Exercise prompt: Every entry needs to be written out again exactly.

### Provided data ###

(** * add-to-project-and-columns: a shallow embedding of [src/add-to-project.ts]

    The action reads its inputs, filters the triggering issue or pull request
    by label, resolves the project named by a URL, adds the content to the
    project (directly, or as a draft issue), sets a single-select field and
    assigns the latest iteration.

    Conventions of the embedding.
    - JavaScript strings are [string], a sequence of character codes; [===]
      on strings is [String.eqb], [>] is the lexicographic order on character
      codes ([String.compare]).  The case and white-space functions of the
      runtime ([toLowerCase], [toLocaleLowerCase], [trim]) are an interface,
      [Js.StringOps], and every property is proved for all its instances.
    - A value that may be [undefined] is an [option]; the optional chaining
      [a?.b] is [option_map] or [Js.optionalChain], and [a ?? b] is a [match]
      on [a].
    - The issue number of the payload is an integer, in [N].  The number
      [parseInt] makes of the digits of the project URL is a [Js.JsNumber]:
      the integer itself up to 2^53, where every integer is a Number value,
      and beyond that the double the runtime rounds it to, which is kept as a
      symbol and not computed.
    - An exception is the left injection of [Result]; [addToProject] is a
      computation in the monad [M], which threads the chronological list of
      observable events (log lines, outputs, GraphQL requests together with
      their answers) and stops at the first exception.
    - The libraries the action is linked with are inputs of the run: the
      [core.getInput] function, the Octokit client returned by
      [github.getOctokit] (one answer function per GraphQL operation of the
      source, each typed by the response interface the source declares for
      it, and free to depend on everything that happened before), and the
      webhook payload of [github.context].  Answers are taken at the declared
      interface types. *)

From Stdlib Require Import String Ascii List Bool Arith NArith Permutation.
From Stdlib Require Import DecimalString.
Import ListNotations.
Local Open Scope list_scope.
Local Open Scope string_scope.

###

Exercise response:
(** * add-to-project-and-columns: a shallow embedding of [src/add-to-project.ts]

    The action reads its inputs, filters the triggering issue or pull request
    by label, resolves the project named by a URL, adds the content to the
    project (directly, or as a draft issue), sets a single-select field and
    assigns the latest iteration.

    Conventions of the embedding.
    - JavaScript strings are [string], a sequence of character codes; [===]
      on strings is [String.eqb], [>] is the lexicographic order on character
      codes ([String.compare]).  The case and white-space functions of the
      runtime ([toLowerCase], [toLocaleLowerCase], [trim]) are an interface,
      [Js.StringOps], and every property is proved for all its instances.
    - A value that may be [undefined] is an [option]; the optional chaining
      [a?.b] is [option_map] or [Js.optionalChain], and [a ?? b] is a [match]
      on [a].
    - The issue number of the payload is an integer, in [N].  The number
      [parseInt] makes of the digits of the project URL is a [Js.JsNumber]:
      the integer itself up to 2^53, where every integer is a Number value,
      and beyond that the double the runtime rounds it to, which is kept as a
      symbol and not computed.
    - An exception is the left injection of [Result]; [addToProject] is a
      computation in the monad [M], which threads the chronological list of
      observable events (log lines, outputs, GraphQL requests together with
      their answers) and stops at the first exception.
    - The libraries the action is linked with are inputs of the run: the
      [core.getInput] function, the Octokit client returned by
      [github.getOctokit] (one answer function per GraphQL operation of the
      source, each typed by the response interface the source declares for
      it, and free to depend on everything that happened before), and the
      webhook payload of [github.context].  Answers are taken at the declared
      interface types. *)

From Stdlib Require Import String Ascii List Bool Arith NArith Permutation.
From Stdlib Require Import DecimalString.
Import ListNotations.
Local Open Scope list_scope.
Local Open Scope string_scope.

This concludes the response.